Evidence more directly linking BDNF to changes in cognition was derived from our path analysis, showing that the improvement of cognitive performance in the adaptive CCT group (relative to controls) is mediated by intervention-related increases in BDNF, which appears to be the first time this relationship has been demonstrated in healthy adults. Note that although controlling for the impact of intervention group slightly reduced the variance of the change in DST performance explained by the change in BDNF, the relationship between these two variables remained significant. This result suggests that the association between the change in BDNF and change in DST score is not driven solely by the adaptive CCT group.
The connection between BDNF and cognitive functioning was further substantiated by regression analysis, which demonstrated that the greater the increase in BDNF level, the larger the improvement in DST performance. This relationship was found when analyzing the sample as a whole, or when limiting the analysis to only the participants of the three intervention groups, or within each experimental group separately (not only the adaptive CCT group but also the mindfulness and, to a lesser extent, the physical exercise group).
In contrast to research on animals, almost no human studies have directly linked changes in BDNF associated with cognitively stimulating activities to changes in cognitive performance.
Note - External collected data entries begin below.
Lemma broadcast_command_exec env m st :
  is_owner env (uid (from_user m)) = true ->
  Py.nonempty (Py.rest (text m)) = true ->
  exec (broadcast_command env m) st =
  with_effects
    (((fun d => delivery_effect env (Py.rest (text m)) (ud_user_id d)) <$> users_collection st) ++
     ((fun g => delivery_effect env (Py.rest (text m)) (gd_group_id g)) <$> groups_collection st) ++
     Reply (chat_id (chat m)) msg_broadcast_sent ::
     log_entries (LOG_CHANNEL_ID st) (from_user m) (text m) msg_broadcast_sent) st.
Proof.
  intros Ho Hb. unfold broadcast_command. rewrite Ho, Hb.
  rewrite exec_bind. cbn [fst snd gets].
  rewrite exec_bind.
  replace (snd (for_each (users_collection st)
                  (fun user_data => try_send env (ud_user_id user_data) (Py.rest (text m))) st))
    with (exec (for_each (users_collection st)
                  (fun user_data => try_send env (ud_user_id user_data) (Py.rest (text m)))) st)
    by reflexivity.
  rewrite (for_each_effects _ _ (fun d => delivery_effect env (Py.rest (text m)) (ud_user_id d)))
    by (intros; apply try_send_exec).
  rewrite exec_bind. cbn [fst snd gets].
  rewrite exec_bind.
  match goal with |- context [snd (for_each ?l ?b ?s)] =>
    replace (snd (for_each l b s)) with (exec (for_each l b) s) by reflexivity end.
  rewrite (for_each_effects _ _ (fun g => delivery_effect env (Py.rest (text m)) (gd_group_id g)))
    by (intros; apply try_send_exec).
  rewrite exec_reply_log, !with_effects_app. reflexivity.
Qed.

Lemma attempted_delivery env body to es :
  delivery_effect env body to ∈ es -> attempted env body to es.
Proof. unfold attempted, delivery_effect. by destruct (deliver env to body). Qed.

(** C9.  When the owner broadcasts a message, every user and every group
    of the store is tried, whatever happens to the others: a recipient the
    transport accepts is sent the message, a recipient for which it raises
    gets an error line in the log.  After the two loops the owner is
    answered "Broadcast message sent.", whatever the failures, and the
    store is left as it was. *)
Theorem broadcast_tolerates_failures (env : Env) (st : State) (m : Message) :
  uid (from_user m) = BOT_OWNER_ID env ->
  Py.rest (text m) <> "" ->
  let body := Py.rest (text m) in
  let st' := exec (handler env CmdBroadcast m) st in
  (forall d, d ∈ users_collection st -> attempted env body (ud_user_id d) (emitted st st')) /\
  (forall g, g ∈ groups_collection st -> attempted env body (gd_group_id g) (emitted st st')) /\
  (exists attempts,
     length attempts = (length (users_collection st) + length (groups_collection st))%nat /\
     emitted st st' =
       attempts ++ Reply (chat_id (chat m)) msg_broadcast_sent ::
       log_entries (LOG_CHANNEL_ID st) (from_user m) (text m) msg_broadcast_sent) /\
  st' = with_effects (emitted st st') st.
Proof.
  intros Ho%(is_owner_true env) Hb%nonempty_true body st'. subst st'. cbn [handler].
  rewrite (broadcast_command_exec env m st Ho Hb). fold body.
  rewrite emitted_with_effects.
  split; [|split; [|split]].
  - intros d Hd. apply attempted_delivery. apply elem_of_app. left.
    apply list_elem_of_fmap. by exists d.
  - intros g Hg. apply attempted_delivery. apply elem_of_app. right.
    apply elem_of_app. left. apply list_elem_of_fmap. by exists g.
  - eexists (_ ++ _). split; [|by rewrite <- app_assoc].
    by rewrite length_app, !length_fmap.
  - reflexivity.
Qed.

(** The scenario of the specification: the user fails, the group gets it. *)
Lemma broadcast_tolerates_failures_witness :
  attempted sample_env "hello" (-5)
    (emitted broadcast_state
       (exec (handler sample_env CmdBroadcast (msg_at owner "/broadcast hello" 9))
          broadcast_state)) /\
  attempted sample_env "hello" 8
    (emitted broadcast_state
       (exec (handler sample_env CmdBroadcast (msg_at owner "/broadcast hello" 9))
          broadcast_state)).
Proof.
  assert (Hne : Py.rest (text (msg_at owner "/broadcast hello" 9)) <> "") by discriminate.
  destruct (broadcast_tolerates_failures sample_env broadcast_state
              (msg_at owner "/broadcast hello" 9) eq_refl Hne) as (Hu & Hg & _).
  split.
  - apply (Hg {| gd_group_id := -5; gd_title := "club" |}). apply list_elem_of_here.
  - apply (Hu {| ud_user_id := 8; ud_username := None; ud_full_name := "Bob B" |}).
    apply list_elem_of_here.
Defined.

(** ** Ping *)

Lemma ping_time_zero m : ping_time m = 0.
Proof. unfold ping_time. lia. Qed.

(** C10.  /ping always reports 0 ms: the start and the end of the measure
    are both the date of the incoming message, so that the second answer is
    "Pong! 0 ms" whatever the message and the state. *)
Theorem ping_reports_zero (st : State) (m : Message) :
  ping_time m = 0 /\
  exec (ping_command m) st =
  with_effects (Reply (chat_id (chat m)) "Pong!" ::
                Reply (chat_id (chat m)) "Pong! 0 ms" ::
                log_entries (LOG_CHANNEL_ID st) (from_user m) (text m) "Pong! 0 ms") st.
Proof.
  split; [apply ping_time_zero|].
  unfold ping_command. rewrite exec_bind. cbn [fst snd].
  rewrite ping_time_zero.
  change (snd (reply m "Pong!" st)) with (with_effects [Reply (chat_id (chat m)) "Pong!"] st).
  change ("Pong! " +:+ pretty 0 +:+ " ms") with "Pong! 0 ms".
  rewrite exec_reply_log, with_effects_app. reflexivity.
Qed.

(** ** Invariants of the store and of the registry *)

(** One subscription record per user: kept by every step. *)
Lemma one_record_per_user_step env st e :
  one_record_per_user st -> one_record_per_user (step env st e).
Proof.
  unfold one_record_per_user. intros H. destruct e as [c m|m|h]; cbn [step].
  - destruct (decide (c = CmdRedeem)) as [->|Hc].
    + cbn [handler]. rewrite redeem_command_exec.
      destruct (Py.args (text m)) as [|code [|]]; try done. cbv zeta.
      destruct (Mongo.find_one_and_delete _ _) as [[g|] r]; cbn; [|done].
      by apply upgrade_one_record.
    + by rewrite (keeps_exec subscriptions_collection _ st (handler_keeps_subscriptions env c m Hc)).
  - unfold new_chat_members_handler.
    rewrite (keeps_exec subscriptions_collection); [done|]. keeps_handler.
  - pose proof (tick_frame env h st) as (_ & _ & -> & _). done.
Qed.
In fact, there has been a surprisingly limited number of investigations on the subject.27–29,34 Vinogradov et al. found that patients with schizophrenia who performed cognitive exercises exhibited an increase in BDNF after a 10-week cognitive exercise intervention.27 Although, there were reliable changes in both BDNF and a score of global cognition, there was no significant relationship between the two variables. Similar results were found by Angelucci et al. in their investigation of patients with Parkinson disease.28 After a cognitive training intervention, participants exhibited increased levels of BDNF and improvement on measures of cognition. However, the relationship between these two factors remained unclear.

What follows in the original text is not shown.